We also highly recommend the work of author, historian, and podcaster John Bleasdale, who put out not one but two great studies of important filmmakers this year:The Magic Hours: The Films and Hidden Life of Terrence Malick, which does much to puncture the myths surrounding one of our most (seemingly) elusive directors, and Darkness Visible: The Cinema of Jonathan Glazer, and if you think his comparatively slender filmography would make him a less juicy subject, you’d be wrong. Another must-have work that combines biography, history, and criticism is New York Times film critic Alissa Wilkinson’s beautifully crafted We Tell Ourselves Stories: Joan Didion and the American Dream Machine, which examines the life of iconic writer Joan Didion through the lens of the movies, which first shaped her, and which she then helped shape.
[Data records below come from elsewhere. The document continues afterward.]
Definition with_ctx (r : rng) (c : chacha_ctx) : rng :=
  mk_rng c (rng_pool r) (rng_pool_idx r) (rng_reseed_counter r)
    (rng_initialized r) (rng_rdrand_available r).

Definition with_counter (r : rng) (n : Z) : rng :=
  mk_rng (rng_ctx r) (rng_pool r) (rng_pool_idx r) n
    (rng_initialized r) (rng_rdrand_available r).

(** [crypto_rng_reseed]; [key0] is the content of the uninitialised [new_key[32]],
    which the first call of [crypto_chacha20_xor] masks. *)
Definition crypto_rng_reseed (key0 : list Z) (h : hw_sample) (r : rng) : rng :=
  if negb (rng_initialized r) then r
  else
    let '(ctx, new_key) := crypto_chacha20_xor (rng_ctx r) key0 in
    let r := collect_entropy h (with_ctx r ctx) in
    let new_key := xor_bytes new_key (take 32 (rng_pool r)) in
    let r := with_ctx r (crypto_chacha20_init new_key (take 12 (rng_pool r))) in
    with_counter r (add64 (rng_reseed_counter r) 1).

(** [crypto_rng_init]: [samples i] is the reading of iteration [i] of its loop. *)
Definition crypto_rng_init (ecx : Z) (samples : Z -> hw_sample) (key0 : list Z)
    (h : hw_sample) : rng :=
  let r := mk_rng (replicate 16 0) (replicate 256 0) 0 0 false (rdrand_available ecx) in
  let r := for_range 32 (fun i r => collect_entropy (samples i) r) r in
  let iv := xor_bytes (take 12 (rng_pool r)) (take 12 (drop 32 (rng_pool r))) in
  let r := mk_rng (crypto_chacha20_init (rng_pool r) iv) (rng_pool r) (rng_pool_idx r)
             (rng_reseed_counter r) true (rng_rdrand_available r) in
  crypto_rng_reseed key0 h r.

(** [crypto_get_random_bytes]; [buf] is [None] for a null pointer, else the old
    content of the buffer, which the keystream is xored into. *)
Definition crypto_get_random_bytes (key0 : list Z) (h : hw_sample) (buf : option (list Z)) (r : rng)
    : Z * rng * list Z :=
  match buf with
  | None => (CRYPTO_ERR_INVALID_PARAM, r, [])
  | Some b =>
      if (length b =? 0)%nat then (CRYPTO_ERR_INVALID_PARAM, r, b)
      else if negb (rng_initialized r) then (CRYPTO_ERR_HARDWARE_FAIL, r, b)
      else
        let r := if 1024 * 1024 / 64 <? rng_reseed_counter r
                 then crypto_rng_reseed key0 h r else r in
        let '(ctx, out) := crypto_chacha20_xor (rng_ctx r) b in
        let r := with_ctx r ctx in
        (CRYPTO_OK, with_counter r (add64 (rng_reseed_counter r) (Z.of_nat (length b))), out)
  end.

(** * Invariant *)

(** What the generator's code relies on: sixteen words of cipher state, 256 bytes of pool,
    and an index inside the pool. *)
Record rng_inv (r : rng) : Prop := {
  inv_ctx : length (rng_ctx r) = 16%nat;
  inv_words : Forall (fits 32) (rng_ctx r);
  inv_pool : length (rng_pool r) = 256%nat;
  inv_bytes : Forall (fits 8) (rng_pool r);
  inv_idx : 0 <= rng_pool_idx r < 256;
  inv_counter : fits 64 (rng_reseed_counter r)
}.

(** The contents of an uninitialised [u8 new_key[32]]. *)
Definition key_array (key0 : list Z) : Prop := length key0 = 32%nat /\ Forall (fits 8) key0.

Lemma get_fits (w : Z) (l : list Z) (i : Z) : 0 <= w -> Forall (fits w) l -> fits w (get l i).
Proof.
  intros Hw Hl. unfold get. rewrite nth_lookup. destruct (l !! Z.to_nat i) as [v |] eqn:E; [| by apply fits_0].
  exact (Forall_lookup_1 _ _ _ _ Hl E).
Qed.

Lemma set_fits (w : Z) (l : list Z) (i v : Z) : Forall (fits w) l -> fits w v -> Forall (fits w) (set l i v).
Proof. intros Hl Hv. unfold set. by apply Forall_insert. Qed.

Lemma load_le32_fits (b : list Z) (i : Z) : Forall (fits 8) b -> fits 32 (load_le32 b i).
Proof.
  intros Hb. unfold load_le32. assert (fits 32 (get b i)) by (apply (fits_mono 8); [lia | by apply (get_fits 8); [lia |]]).
  repeat (apply lor_fits; [lia | | apply shl32_fits]). done.
Qed.

Lemma chacha20_init_length (key iv : list Z) : length (crypto_chacha20_init key iv) = 16%nat.
Proof. done. Qed.

Lemma chacha20_init_fits (key iv : list Z) :
  Forall (fits 8) key -> Forall (fits 8) iv -> Forall (fits 32) (crypto_chacha20_init key iv).
Proof.
  intros Hk Hi. unfold crypto_chacha20_init. rewrite !Forall_app. split; [by repeat constructor |].
  split; [apply Forall_map, Forall_forall; intros k _; by apply load_le32_fits |].
  split; [by repeat constructor |]. repeat constructor; by apply load_le32_fits.
Qed.

Lemma chacha20_advance_ok (ctx : chacha_ctx) (k : nat) :
  Forall (fits 32) ctx -> length (chacha20_advance ctx k) = length ctx /\ Forall (fits 32) (chacha20_advance ctx k).
Proof.
  intros Hc. induction k as [|k [IH1 IH2]]; [done |].
  change (chacha20_advance ctx (S k)) with (chacha20_next (chacha20_advance ctx k)). unfold chacha20_next.
  assert (H32 : forall x, fits 32 (add32 x 1)) by (intros x; apply wrap_fits; lia).
  destruct (_ =? 0); rewrite ?length_set; (split; [done |]); auto using set_fits.
Qed.

Lemma chacha20_output_fits (ctx : chacha_ctx) : Forall (fits 8) (chacha20_output ctx).
Proof.
  unfold chacha20_output. apply Forall_forall. intros b Hb. apply list_elem_of_In, in_flat_map in Hb as (i & _ & Hb).
  apply in_map_iff in Hb as (j & <- & _). apply land_fits_r; [lia | by split].
Qed.

Lemma keystream_fits (ctx : chacha_ctx) (i : nat) : fits 8 (keystream_byte ctx i).
Proof. apply get_fits; [lia | apply chacha20_output_fits]. Qed.

Lemma chacha20_xor_fits (ctx : chacha_ctx) (data : list Z) :
  Forall (fits 8) data -> Forall (fits 8) (snd (crypto_chacha20_xor ctx data)).
Proof.
  intros Hd. apply Forall_lookup_2. intros i v Hv. pose proof (lookup_lt_Some _ _ _ Hv) as Hi. rewrite chacha20_xor_length in Hi.
  rewrite chacha20_xor_byte in Hv by done. injection Hv as <-. apply lxor_fits; [lia | | apply keystream_fits].
  pose proof (get_fits 8 data (Z.of_nat i) ltac:(lia) Hd) as Hg. unfold get in Hg. by rewrite Nat2Z.id in Hg.
Qed.

Lemma xor_bytes_fits (l k : list Z) : Forall (fits 8) l -> Forall (fits 8) k -> Forall (fits 8) (xor_bytes l k).
Proof.
  intros Hl Hk. unfold xor_bytes. apply Forall_lookup_2. intros i v Hv. apply lookup_zip_with_Some in Hv as (a & b & -> & Ha & Hb).
  apply lxor_fits; [lia | exact (Forall_lookup_1 _ _ _ _ Hl Ha) | exact (Forall_lookup_1 _ _ _ _ Hk Hb)].
Qed.

#[local] Opaque crypto_chacha20_init crypto_chacha20_xor xor_bytes.

(** * Entropy *)

(** The bytes that one [collect_entropy] feeds to the pool: the time stamp, and then the
    running combination with what RDRAND, the stack pointer and the flags give. *)
Definition entropy_bytes (rdrand : bool) (h : hw_sample) : list Z :=
  let e1 := hw_tsc h in
  let e2 := if rdrand then Z.lxor e1 (rdrand64 (hw_rdrand h)) else e1 in
  let e3 := Z.lxor e2 (hw_rsp h) in
  le64_bytes e1 ++ (if rdrand then le64_bytes e2 else []) ++ le64_bytes e3 ++ le64_bytes (Z.lxor e3 (hw_flags h)).

(** Byte [j] of the pool after [data] was mixed in from index [idx] on, around the end. *)
Definition stirred (pool : list Z) (idx : Z) (data : list Z) (j : Z) : Z :=
  let k := (j - idx) mod 256 in
  if k <? Z.of_nat (length data) then Z.lxor (get pool j) (get data k) else get pool j.

Lemma le64_bytes_fits (x : Z) : Forall (fits 8) (le64_bytes x).
Proof. apply Forall_map, Forall_forall. intros j _. apply land_fits_r; [lia | by split]. Qed.

Lemma entropy_bytes_fits (rdrand : bool) (h : hw_sample) : Forall (fits 8) (entropy_bytes rdrand h).
Proof. unfold entropy_bytes. destruct rdrand; rewrite !Forall_app; auto using le64_bytes_fits, Forall_nil_2. Qed.

Lemma entropy_bytes_length (rdrand : bool) (h : hw_sample) : (length (entropy_bytes rdrand h) <= 256)%nat.
Proof. unfold entropy_bytes. destruct rdrand; rewrite !length_app; cbn; lia. Qed.

(** The entropy code changes only the pool and its index. *)
Record only_pool (r r' : rng) : Prop := {
  op_ctx : rng_ctx r' = rng_ctx r;
  op_counter : rng_reseed_counter r' = rng_reseed_counter r;
  op_init : rng_initialized r' = rng_initialized r;
  op_rdrand : rng_rdrand_available r' = rng_rdrand_available r
}.

Lemma only_pool_trans (r1 r2 r3 : rng) : only_pool r1 r2 -> only_pool r2 r3 -> only_pool r1 r3.
Proof. intros [] []. split; congruence. Qed.

Lemma add_entropy_only (data : list Z) (r : rng) : only_pool r (add_entropy r data).
Proof.
  unfold add_entropy. revert r. induction data as [|b data IH]; intros r; [by split |].
  simpl. eapply only_pool_trans; [| apply IH]. by split.
Qed.

Lemma add_entropy_app (r : rng) (l k : list Z) : add_entropy r (l ++ k) = add_entropy (add_entropy r l) k.
Proof. apply fold_left_app. Qed.

Lemma collect_entropy_bytes (h : hw_sample) (r : rng) :
  collect_entropy h r = add_entropy r (entropy_bytes (rng_rdrand_available r) h).
Proof.
  unfold collect_entropy, entropy_bytes. rewrite Z.lxor_0_l, (op_rdrand _ _ (add_entropy_only (le64_bytes (hw_tsc h)) r)).
  destruct (rng_rdrand_available r); by rewrite !add_entropy_app.
Qed.

Lemma add_entropy_inv (data : list Z) (r : rng) : Forall (fits 8) data -> rng_inv r -> rng_inv (add_entropy r data).
Proof.
  intros Hd. unfold add_entropy. revert r. induction Hd as [|b data Hb Hd IH]; intros r Hr; [done |].
  simpl. apply IH. destruct Hr as [H1 H2 H3 H4 H5 H6].
  split; cbn [add_entropy_byte rng_ctx rng_pool rng_pool_idx rng_reseed_counter]; [done | done | by rewrite length_set | | | done].
  - apply set_fits; [done |]. apply lxor_fits; [lia | by apply get_fits | done].
  - apply Z.mod_pos_bound. lia.
Qed.

Lemma collect_entropy_inv (h : hw_sample) (r : rng) : rng_inv r -> rng_inv (collect_entropy h r).
Proof. rewrite collect_entropy_bytes. apply add_entropy_inv, entropy_bytes_fits. Qed.

Lemma collect_entropy_only (h : hw_sample) (r : rng) : only_pool r (collect_entropy h r).
Proof. rewrite collect_entropy_bytes. apply add_entropy_only. Qed.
And on the biography front, we must recommend Joan Crawford: A Woman’s Face, the latest from the unmatched classic Hollywood chronicler Scott Eyman, who penetrates the many masks of one of the quintessential movie stars, revealing the insecure but determined trooper underneath. The posthumous memoir I Killed Bette Davis lets the late, great Larry Cohen tell his stories of guerilla and exploitation filmmaking in the ‘70s and ‘80s. Also, our favorite biography of last year, Carrie Courogen’s Miss May Does Not Exist: The Life and Work of Elaine May, Hollywood’s Hidden Genius, is now out in paperback. Oh, and I published a biography this year as well — Gandolfini: Jim, Tony, and the Life of a Legend — if, ya know, that’s of interest. No big deal if not.
SUBSCRIPTIONS:
The best streaming service, at least for the movie geek, remains The Criterion Channel — but if your gift recipient already has a subscription (and there’s a good chance they do), we love to steer folks towards Night Flight Plus, which offers a wide array of cult movies, music documentaries, and original episodes of the titular ‘80s basic cable standby at the insanely low price of $6.99 per month. It’s the best value for the streaming dollar, no competition. Shudder continues to be a must-have for horror heads, supplementing the classics with an ever-expanding array of new movies and shows.
And for other off-the-beaten-path picks, nab a subscription to MUBI, Kino Film Collection, Metrograph at Home, OVID, Cultpix, and Arrow Player. And if you’re shopping for someone wise enough to use the free service Plex, be advised that they offer additional features via their paid “Plex Pass.”
And there you have it! Happy hunting, and happy holidays.